• [Directions] Below is a listing. Set down exactly the lines from the one containing "else if decide (s = 1%nat) then" through the one containing "if decide (tshape v = s) then Ok v", both ends included, and leave out the rest.

══ Record excerpts

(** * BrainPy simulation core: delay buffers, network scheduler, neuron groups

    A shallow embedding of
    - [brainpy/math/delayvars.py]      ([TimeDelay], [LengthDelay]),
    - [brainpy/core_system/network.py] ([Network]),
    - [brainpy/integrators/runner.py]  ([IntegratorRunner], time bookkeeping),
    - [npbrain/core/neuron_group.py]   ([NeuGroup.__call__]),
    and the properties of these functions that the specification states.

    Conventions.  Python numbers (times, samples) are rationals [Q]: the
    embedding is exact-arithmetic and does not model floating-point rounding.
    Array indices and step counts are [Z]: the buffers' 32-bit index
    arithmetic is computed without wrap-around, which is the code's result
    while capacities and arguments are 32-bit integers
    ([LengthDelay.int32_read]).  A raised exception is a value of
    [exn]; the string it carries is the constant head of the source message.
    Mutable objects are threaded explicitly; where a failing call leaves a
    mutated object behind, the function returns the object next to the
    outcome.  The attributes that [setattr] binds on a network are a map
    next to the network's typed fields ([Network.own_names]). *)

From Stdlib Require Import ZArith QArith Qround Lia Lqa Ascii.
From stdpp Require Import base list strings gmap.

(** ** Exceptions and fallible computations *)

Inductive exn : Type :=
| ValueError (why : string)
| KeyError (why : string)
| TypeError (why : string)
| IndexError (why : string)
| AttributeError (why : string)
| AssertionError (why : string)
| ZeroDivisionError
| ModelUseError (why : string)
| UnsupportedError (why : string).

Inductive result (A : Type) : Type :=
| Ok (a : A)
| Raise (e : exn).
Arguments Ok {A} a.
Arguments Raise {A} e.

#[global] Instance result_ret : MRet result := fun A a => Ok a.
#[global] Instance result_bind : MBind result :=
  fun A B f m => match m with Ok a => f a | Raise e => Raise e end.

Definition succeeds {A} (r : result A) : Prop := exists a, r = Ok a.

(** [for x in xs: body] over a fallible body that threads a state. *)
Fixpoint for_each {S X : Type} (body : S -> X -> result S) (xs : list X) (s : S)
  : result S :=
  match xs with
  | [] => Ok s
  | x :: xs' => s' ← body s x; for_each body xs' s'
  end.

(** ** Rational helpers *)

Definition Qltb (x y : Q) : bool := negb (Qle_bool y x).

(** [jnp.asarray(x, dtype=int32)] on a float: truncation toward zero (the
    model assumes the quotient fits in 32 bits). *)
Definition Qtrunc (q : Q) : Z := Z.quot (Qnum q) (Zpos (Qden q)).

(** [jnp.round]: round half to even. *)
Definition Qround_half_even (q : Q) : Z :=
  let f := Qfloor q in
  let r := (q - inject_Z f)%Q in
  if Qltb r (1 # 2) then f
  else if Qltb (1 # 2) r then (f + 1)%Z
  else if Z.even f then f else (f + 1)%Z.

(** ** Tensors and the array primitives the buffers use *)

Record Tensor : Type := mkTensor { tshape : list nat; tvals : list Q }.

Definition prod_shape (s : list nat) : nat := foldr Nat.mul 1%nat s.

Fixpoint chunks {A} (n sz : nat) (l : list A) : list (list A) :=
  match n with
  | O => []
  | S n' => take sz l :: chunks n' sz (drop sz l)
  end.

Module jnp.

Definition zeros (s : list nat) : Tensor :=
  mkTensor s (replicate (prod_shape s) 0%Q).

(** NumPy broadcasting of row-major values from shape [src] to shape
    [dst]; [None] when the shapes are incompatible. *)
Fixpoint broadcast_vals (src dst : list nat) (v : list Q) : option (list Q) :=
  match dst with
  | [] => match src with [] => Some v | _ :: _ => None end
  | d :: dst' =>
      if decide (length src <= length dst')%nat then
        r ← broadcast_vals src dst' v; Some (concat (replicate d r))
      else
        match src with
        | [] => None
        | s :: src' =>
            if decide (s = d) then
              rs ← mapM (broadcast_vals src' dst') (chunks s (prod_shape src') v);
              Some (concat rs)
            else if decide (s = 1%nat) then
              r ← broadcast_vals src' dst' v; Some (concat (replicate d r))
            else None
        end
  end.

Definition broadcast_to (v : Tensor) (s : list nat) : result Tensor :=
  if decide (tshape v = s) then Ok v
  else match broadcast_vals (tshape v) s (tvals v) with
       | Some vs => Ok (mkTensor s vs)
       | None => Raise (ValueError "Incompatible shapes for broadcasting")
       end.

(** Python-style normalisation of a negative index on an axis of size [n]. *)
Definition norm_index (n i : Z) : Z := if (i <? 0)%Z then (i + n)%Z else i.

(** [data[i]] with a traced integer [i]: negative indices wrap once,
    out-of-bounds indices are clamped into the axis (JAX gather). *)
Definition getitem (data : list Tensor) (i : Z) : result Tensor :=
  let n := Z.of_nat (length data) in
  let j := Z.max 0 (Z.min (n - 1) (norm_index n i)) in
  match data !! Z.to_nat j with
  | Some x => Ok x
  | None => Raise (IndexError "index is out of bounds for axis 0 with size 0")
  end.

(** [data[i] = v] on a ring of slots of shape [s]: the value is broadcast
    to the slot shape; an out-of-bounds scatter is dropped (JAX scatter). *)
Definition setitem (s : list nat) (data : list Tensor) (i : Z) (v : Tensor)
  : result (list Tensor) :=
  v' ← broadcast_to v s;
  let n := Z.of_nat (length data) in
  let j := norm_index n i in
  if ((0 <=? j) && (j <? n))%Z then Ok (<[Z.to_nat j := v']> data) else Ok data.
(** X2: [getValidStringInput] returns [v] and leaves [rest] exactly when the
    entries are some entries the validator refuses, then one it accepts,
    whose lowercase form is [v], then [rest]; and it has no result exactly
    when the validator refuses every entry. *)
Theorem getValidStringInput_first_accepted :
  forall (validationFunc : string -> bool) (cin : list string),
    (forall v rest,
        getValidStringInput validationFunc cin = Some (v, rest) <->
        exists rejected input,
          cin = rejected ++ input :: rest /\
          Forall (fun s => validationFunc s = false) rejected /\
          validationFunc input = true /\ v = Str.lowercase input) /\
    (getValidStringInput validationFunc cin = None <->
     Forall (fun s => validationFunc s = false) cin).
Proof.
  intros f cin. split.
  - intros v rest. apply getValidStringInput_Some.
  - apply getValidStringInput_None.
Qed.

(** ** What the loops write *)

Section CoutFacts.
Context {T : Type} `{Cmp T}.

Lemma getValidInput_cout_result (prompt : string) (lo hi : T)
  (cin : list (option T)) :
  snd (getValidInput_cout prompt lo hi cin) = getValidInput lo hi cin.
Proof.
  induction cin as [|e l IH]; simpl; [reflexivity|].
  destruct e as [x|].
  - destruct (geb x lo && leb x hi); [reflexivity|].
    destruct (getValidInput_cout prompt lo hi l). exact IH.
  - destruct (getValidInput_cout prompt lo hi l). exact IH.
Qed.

════

• [Output of the task]
            else if decide (s = 1%nat) then
              r ← broadcast_vals src' dst' v; Some (concat (replicate d r))
            else None
        end
  end.

Definition broadcast_to (v : Tensor) (s : list nat) : result Tensor :=
  if decide (tshape v = s) then Ok v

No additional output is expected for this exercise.